The parties to the Google Book settlement submitted a revised version of the settlement to the court late on November 13.

Revisions include a reduced scope of coverage (limited to works registered with the U.S. Copyright Office, or published in the U.K., Australia, or Canada), the establishment of a fiduciary working out of the Book Rights Registry to look out for the interests of orphan works rightsholders, an increase in the possible number of library access terminals, and the ability for rightsholders to make their books available for free or under licenses such as those from Creative Commons. The "most favored nation" clause that was a cause of concern for many has been eliminated, allowing the Books Rights Registry to "license to other parties without ever extending the same terms to Google." Publishers from the U.K., Australia, and Canada have been added as plaintiffs, and will have representation on the Books Rights Registry.

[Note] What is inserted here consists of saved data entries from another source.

(** The [match (current, fact)] of [apply]. *)
Definition reduce (r : WorkflowReducer) (state : WorkflowState) (fact : WorkflowFact)
    (now : DateTime) : res (WorkflowState * outcome) :=
  let current := ws_stage state in
  let refuse := Err (InvalidTransition [Lit (WorkflowStage_debug current)]
                                       (WorkflowFact_debug fact)) in
  match current, fact with
  | WorkflowStage.Accepted, WorkflowFact.ScheduleRequested =>
      Ok (state, (WorkflowStage.WaitingSchedule, [WorkflowEffect.EnqueueScheduler],
                  AccountabilityKind.ActiveWorkflow, "scheduler:queued", None))
  | WorkflowStage.WaitingSchedule, WorkflowFact.ScheduleGranted =>
      number ← add_assign u32_max (ws_attempt_number state) 1;
      Ok (set_attempt_number state number,
          (WorkflowStage.Authorizing, [WorkflowEffect.ReserveAndCreateAttempt],
           AccountabilityKind.ActiveWorkflow,
           "attempt:" +:+ pretty number +:+ ":authorizing", None))
  | WorkflowStage.Authorizing, WorkflowFact.WorkOrderStored digest =>
      Ok (state, (WorkflowStage.Dispatching, [WorkflowEffect.SubmitStoredWorkOrder],
                  AccountabilityKind.ActiveWorkflow, digest, None))
  | WorkflowStage.Dispatching, WorkflowFact.SubmissionAccepted run_id =>
      Ok (set_run_id state run_id,
          (WorkflowStage.ObservingRun, [WorkflowEffect.ObserveRun run_id],
           AccountabilityKind.ActiveRun, uuid_to_string run_id, None))
  | WorkflowStage.Dispatching, WorkflowFact.SubmissionAmbiguous =>
      wake ← dt_add now (seconds 10);
      Ok (state, (WorkflowStage.Dispatching, [WorkflowEffect.ReconcileSubmission],
                  AccountabilityKind.Timer, "dispatch:reconcile", Some wake))
  | WorkflowStage.ObservingRun, WorkflowFact.RunStopped stop =>
      handle_run_stop r state stop now
  | WorkflowStage.VerifyingEvidence, WorkflowFact.EvidenceValidated evidence_id =>
      Ok (set_evidence_id state evidence_id,
          (WorkflowStage.ClosingSource, [WorkflowEffect.CloseSource evidence_id],
           AccountabilityKind.ActiveWorkflow,
           "source-close:" +:+ uuid_to_string evidence_id, None))
  | WorkflowStage.VerifyingEvidence, WorkflowFact.EvidenceRejected reason =>
      deadline ← dt_add now (escalation_sla r);
      Ok (state, (WorkflowStage.Quarantined,
                  [WorkflowEffect.OpenEscalation EscalationCategory.VerificationFailed reason],
                  AccountabilityKind.Escalation, "escalation:verification-failed",
                  Some deadline))
  | WorkflowStage.ClosingSource, WorkflowFact.SourceCloseConfirmed =>
      Ok (state, (WorkflowStage.Closed, [WorkflowEffect.ReleaseReservations],
                  AccountabilityKind.VerifiedClosure,
                  match ws_evidence_id state with
                  | Some id => uuid_to_string id
                  | None => "evidence:missing"
                  end, None))
  | WorkflowStage.ClosingSource, WorkflowFact.SourceCloseAmbiguous =>
      wake ← dt_add now (seconds 30);
      Ok (state, (WorkflowStage.ClosingSource, [WorkflowEffect.ReconcileSourceClosure],
                  AccountabilityKind.Timer, "source-close:reconcile", Some wake))
  | WorkflowStage.WaitingRetry, WorkflowFact.RetryDue =>
      Ok (state, (WorkflowStage.WaitingSchedule, [WorkflowEffect.EnqueueScheduler],
                  AccountabilityKind.ActiveWorkflow, "scheduler:retry", None))
  | WorkflowStage.WaitingApproval, WorkflowFact.ApprovalGranted _ =>
      Ok (state, (WorkflowStage.WaitingSchedule, [WorkflowEffect.EnqueueScheduler],
                  AccountabilityKind.ActiveWorkflow, "scheduler:approved", None))
  | WorkflowStage.WaitingApproval, WorkflowFact.ApprovalRejected reason =>
      deadline ← dt_add now (escalation_sla r);
      Ok (state, (WorkflowStage.Escalated,
                  [WorkflowEffect.OpenEscalation EscalationCategory.NeedsApproval reason],
                  AccountabilityKind.Escalation, "escalation:approval-rejected",
                  Some deadline))
  | _, WorkflowFact.CancelRequested =>
      if cancellable current then
        Ok (state, (WorkflowStage.Cancelling, [WorkflowEffect.RequestRunCancellation],
                    AccountabilityKind.ActiveWorkflow, "cancellation:requested", None))
      else refuse
  | WorkflowStage.Cancelling, WorkflowFact.CancellationConfirmed =>
      Ok (state, (WorkflowStage.Cancelled, [WorkflowEffect.ReleaseReservations],
                  AccountabilityKind.Cancellation, "cancelled", None))
  | _, _ => refuse
  end.
(* ===== verification/Auth.v ===== *)
(** Bearer-token authentication, [src/src/auth.rs]. *)

From Stdlib Require Import ZArith Lia.
From stdpp Require Import base tactics option list strings.
From S2P Require Import Prelude RustStr RustOrd Crypto Security.

Record ApiTokenConfig := mkApiTokenConfig {
  atc_token : string;
  atc_subject : string;
  atc_roles : BTreeSet Role
}.

Record StoredCredential := mkStoredCredential {
  cred_token_hash : list Z;
  cred_caller : Caller
}.

Record ApiAuthenticator := mkApiAuthenticator { credentials : list StoredCredential }.

(** [serde_json::from_str::<Vec<ApiTokenConfig>>]: the configurations or the
    text of the parse error. *)
Class ApiTokenJson := { parse_api_tokens : string → string + list ApiTokenConfig }.

Section auth.
  Context {hashing : Hashing} {json : ApiTokenJson}.

Definition load_credential (s : BTreeSet (list Z) * list StoredCredential)
    (config : ApiTokenConfig) : res (BTreeSet (list Z) * list StoredCredential) :=
  let '(hashes, creds) := s in
  bail_if ((len (atc_token config) <? 32) || blank (atc_subject config)
           || bs_is_empty (atc_roles config))
    (Validation [Lit "API credentials require a >=32-byte token, subject, and roles"]) ;;
  let token_hash := sha256 (bytes (atc_token config)) in
  bail_if (bs_contains token_hash hashes) (Validation [Lit "duplicate API token"]) ;;
  Ok (bs_insert token_hash hashes,
      creds ++ [mkStoredCredential token_hash
                  (mkCaller (atc_subject config) (atc_roles config))]).

Definition ApiAuthenticator_from_json (value : string) : res ApiAuthenticator :=
  configs ← map_err (parse_api_tokens value)
    (λ error, Validation [Lit "invalid API token config: "; Disp error]);
  bail_if (match configs with [] => true | _ => false end)
    (Validation [Lit "at least one API credential is required"]) ;;
  '(_, creds) ← try_fold configs (bs_empty, []) load_credential;
  Ok (mkApiAuthenticator creds).

Definition authenticate_header (a : ApiAuthenticator) (authorization : string) : res Caller :=
  token ← ok_or (match strip_prefix "Bearer " authorization with
                 | Some token => if str_is_empty token then None else Some token
                 | None => None
                 end) Unauthenticated;
  let candidate := sha256 (bytes token) in
  let matched := foldl (λ matched c,
    if bool_decide (cred_token_hash c = candidate) then Some (cred_caller c) else matched)
    None (credentials a) in
  ok_or matched Unauthenticated.

(** ** Facts *)

Definition credential_of (c : ApiTokenConfig) : StoredCredential :=
  mkStoredCredential (sha256 (bytes (atc_token c))) (mkCaller (atc_subject c) (atc_roles c)).

Definition config_valid (c : ApiTokenConfig) : Prop :=
  32 ≤ len (atc_token c) ∧ blank (atc_subject c) = false ∧ elems (atc_roles c) ≠ [].

Lemma load_credentials_inv configs hashes creds h' creds' :
  (∀ x, x ∈ hashes ↔ x ∈ cred_token_hash <$> creds) →
  NoDup (cred_token_hash <$> creds) →
  try_fold configs (hashes, creds) load_credential = Ok (h', creds') →
  creds' = creds ++ (credential_of <$> configs) ∧ Forall config_valid configs ∧
  NoDup (cred_token_hash <$> creds').
Proof.
  revert hashes creds. induction configs as [|c configs IH]; intros hashes creds Hh Hn; simpl.
  - intros [= <- <-]. by rewrite app_nil_r.
  - intros Hf. apply bind_ok in Hf as ([h1 c1] & Hl & Hf). unfold load_credential in Hl.
    reflect. destruct Hl as (((Hlen & Hb) & Hr) & Hc & [= <- <-]).
    apply IH in Hf.
    + destruct Hf as (-> & Hv & Hnd). split_and!; [by rewrite <- app_assoc| |done].
      constructor; [|done]. split_and!; [done|done|]. intros E.
      apply bs_is_empty_elems in E. congruence.
    + intros x. rewrite elem_of_bs_insert, Hh, fmap_app, elem_of_app. simpl.
      rewrite list_elem_of_singleton. tauto.
    + rewrite fmap_app. simpl. apply NoDup_app. split_and!; [done| |apply NoDup_singleton].
      intros x Hx. rewrite list_elem_of_singleton. intros ->. apply Hh, bs_contains_true in Hx.
      congruence.
Qed.

Lemma from_json_ok value a :
  ApiAuthenticator_from_json value = Ok a →
  ∃ configs, parse_api_tokens value = inr configs ∧ configs ≠ [] ∧
    credentials a = credential_of <$> configs ∧ Forall config_valid configs ∧
    NoDup ((λ c, sha256 (bytes (atc_token c))) <$> configs).
Proof.
  unfold ApiAuthenticator_from_json. intros Ha.
  apply bind_ok in Ha as (configs & Hp & Ha). unfold map_err in Hp.
  destruct (parse_api_tokens value) as [|cs]; [done|]. injection Hp as ->.
  apply bind_unit_ok in Ha as [He Ha]. apply bind_ok in Ha as ([h creds] & Hf & [= <-]).
  exists configs. apply load_credentials_inv in Hf as (-> & Hv & Hn).
  - simpl in *. split_and!; try done; [by destruct configs|].
    by rewrite <- list_fmap_compose in Hn.
  - intros x. rewrite elem_of_bs_empty. simpl. by rewrite elem_of_nil.
  - constructor.
Qed.

(** The scan over all credentials keeps the last match; with distinct hashes it
    is the only one. *)
Lemma scan_matched creds candidate acc :
  NoDup (cred_token_hash <$> creds) →
  foldl (λ matched c, if bool_decide (cred_token_hash c = candidate)
                      then Some (cred_caller c) else matched) acc creds =
  match find (λ c, bool_decide (cred_token_hash c = candidate)) creds with
  | Some c => Some (cred_caller c)
  | None => acc
  end.
Proof.
  revert acc. induction creds as [|c creds IH]; intros acc Hn; simpl; [done|].
  simpl in Hn. apply NoDup_cons in Hn as [Hc Hn]. rewrite IH by done.
  destruct (bool_decide _) eqn:E; [|done]. apply bool_decide_eq_true in E.
  destruct (find _ creds) as [d|] eqn:F; [|done].
  apply find_some in F as [F1 F2]. apply bool_decide_eq_true in F2.
  destruct Hc. rewrite E, <- F2. apply list_elem_of_fmap. exists d. split; [done|].
  by apply list_elem_of_In.
Qed.

(** A loaded authenticator holds the credentials of the valid, distinct [cs]. *)
Definition loaded (a : ApiAuthenticator) (cs : list ApiTokenConfig) : Prop :=
  credentials a = credential_of <$> cs ∧ Forall config_valid cs ∧
  NoDup ((λ c, sha256 (bytes (atc_token c))) <$> cs).

Lemma loaded_nodup a cs : loaded a cs → NoDup (cred_token_hash <$> credentials a).
Proof. intros (-> & _ & Hn). by rewrite <- list_fmap_compose. Qed.

Lemma configured_token_authenticates a cs c :
  loaded a cs → c ∈ cs →
  authenticate_header a ("Bearer " +:+ atc_token c)
  = Ok (mkCaller (atc_subject c) (atc_roles c)).
Proof.
  intros Hl Hin. pose proof (loaded_nodup a cs Hl) as Hn'. destruct Hl as (Hc & Hv & Hn).
  unfold authenticate_header. rewrite (proj2 (strip_prefix_spec "Bearer " _ _) eq_refl).
  rewrite Forall_forall in Hv. destruct (Hv c Hin) as (Hlen & _).
  assert (str_is_empty (atc_token c) = false) as -> by (by destruct (atc_token c)).
  simpl. rewrite scan_matched by done. destruct (find _ _) as [d|] eqn:F.
  - apply find_some in F as [F1 F2]. apply bool_decide_eq_true in F2.
    apply list_elem_of_In in F1. rewrite Hc in F1.
    apply list_elem_of_fmap in F1 as (c' & -> & Hc'). simpl in F2.
    assert (c' = c) as ->; [|done].
    apply list_elem_of_lookup in Hc' as [i Hi], Hin as [j Hj].
    assert (i = j) as <-; [|congruence].
    eapply NoDup_lookup; [exact Hn|rewrite list_lookup_fmap, Hi; done|].
    rewrite list_lookup_fmap, Hj. simpl. by rewrite F2.
  - exfalso. assert (In (credential_of c) (credentials a)) as Hf
      by (apply list_elem_of_In; rewrite Hc; by apply list_elem_of_fmap_2).
    apply (find_none _ _ F), bool_decide_eq_false in Hf. by apply Hf.
Qed.

Lemma authenticated_header_inv a cs header caller :
  loaded a cs → authenticate_header a header = Ok caller →
  ∃ c token, c ∈ cs ∧ header = "Bearer " +:+ token ∧
    sha256 (bytes token) = sha256 (bytes (atc_token c)) ∧
    caller = mkCaller (atc_subject c) (atc_roles c).
Proof.
  intros Hl Ht. pose proof (loaded_nodup a cs Hl) as Hn'. destruct Hl as (Hc & _).
  apply bind_ok in Ht as (token & Ho & Hm).
  apply ok_or_ok in Ho, Hm. rewrite scan_matched in Hm by done.
  destruct (strip_prefix _ _) as [t|] eqn:Es; [|done]. destruct (str_is_empty t); [done|].
  injection Ho as ->. apply strip_prefix_spec in Es.
  destruct (find _ _) as [d|] eqn:F; [|done]. injection Hm as <-.
  apply find_some in F as [F1 F2]. apply bool_decide_eq_true in F2.
  apply list_elem_of_In in F1. rewrite Hc in F1.
  apply list_elem_of_fmap in F1 as (c & -> & Hin). by exists c, token.
Qed.
End auth.

(** ** Theorems *)

(** Authentication is exact: with a loaded configuration, every configured
    token authenticates as its own subject and roles; conversely a header that
    authenticates has the Bearer scheme and a token with the SHA-256 digest of a
    configured one (the same token, or a collision), and yields exactly that
    entry's caller, who has a visible subject, at least one role, and the
    permissions of those roles. *)
Lemma authentication_exact `{Hashing, ApiTokenJson} value a :
  ApiAuthenticator_from_json value = Ok a →
  ∃ configs, parse_api_tokens value = inr configs ∧
  (∀ c, c ∈ configs →
     authenticate_header a ("Bearer " +:+ atc_token c)
     = Ok (mkCaller (atc_subject c) (atc_roles c))) ∧
  (∀ header caller, authenticate_header a header = Ok caller →
     ∃ c token, c ∈ configs ∧ header = "Bearer " +:+ token ∧
       sha256 (bytes token) = sha256 (bytes (atc_token c)) ∧
       caller = mkCaller (atc_subject c) (atc_roles c) ∧
       blank (caller_subject caller) = false ∧
       (∃ role, role ∈ caller_roles caller) ∧
       ∀ p, Caller_require caller p = Ok tt ↔
            ∃ role, role ∈ atc_roles c ∧ role_allows role p = true).
Proof.
  intros Ha. apply from_json_ok in Ha as (configs & Hp & _ & Hc & Hv & Hn).
  exists configs. assert (loaded a configs) as Hl by done. split_and!; [done| |].
  - intros c. by apply configured_token_authenticates.
  - intros header caller Ht.
    destruct (authenticated_header_inv _ _ _ _ Hl Ht) as (c & token & Hin & -> & Hh & ->).
    rewrite Forall_forall in Hv. destruct (Hv c Hin) as (_ & Hs & Hr).
    exists c, token. split_and!; try done.
    + simpl. destruct (elems (atc_roles c)) as [|role l] eqn:E; [done|].
      exists role. unfold elem_of, bs_elem_of. rewrite E. left.
    + intros p. by rewrite Caller_require_ok.
Qed.

Definition sample_tokens : ApiTokenJson :=
  {| parse_api_tokens _ := inr
       [ mkApiTokenConfig "0123456789012345678901234567890a" "alice"
           (bs_of_list [Role.Operator]);
         mkApiTokenConfig "0123456789012345678901234567890b" "bob"
           (bs_of_list [Role.Viewer]) ] |}.

Lemma authentication_exact_witness :
  ∃ a, @ApiAuthenticator_from_json sample_hashing sample_tokens "" = Ok a ∧
    @authenticate_header sample_hashing a "Bearer 0123456789012345678901234567890b"
    = Ok (mkCaller "bob" (bs_of_list [Role.Viewer])).
Proof.
  eexists. split; [vm_compute; reflexivity|].
  edestruct (@authentication_exact sample_hashing sample_tokens "") as (cs & Hp & H & _);
    [vm_compute; reflexivity|].
  simpl in Hp. injection Hp as <-.
  apply (H (mkApiTokenConfig "0123456789012345678901234567890b" "bob"
           (bs_of_list [Role.Viewer]))). right. left.
Defined.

Under the revised settlement, the deadline to claim books has been extended to March 31, 2011.

In a court order filed on November 19, Judge Chin gave preliminary approval to the revised settlement. In his preliminary approval, he set important dates for moving forward: supplemental notices will be sent beginning December 14, objections to the amended portions of the settlement must be filed by January 28, and a final fairness hearing has been scheduled for February 18.

In a memorandum filed the day following the court order, November 20, Amazon requested that judge to reconsider the preliminary approval he had granted to the settlement, citing that the decision was made without the benefit of opposing viewpoints from members of the class.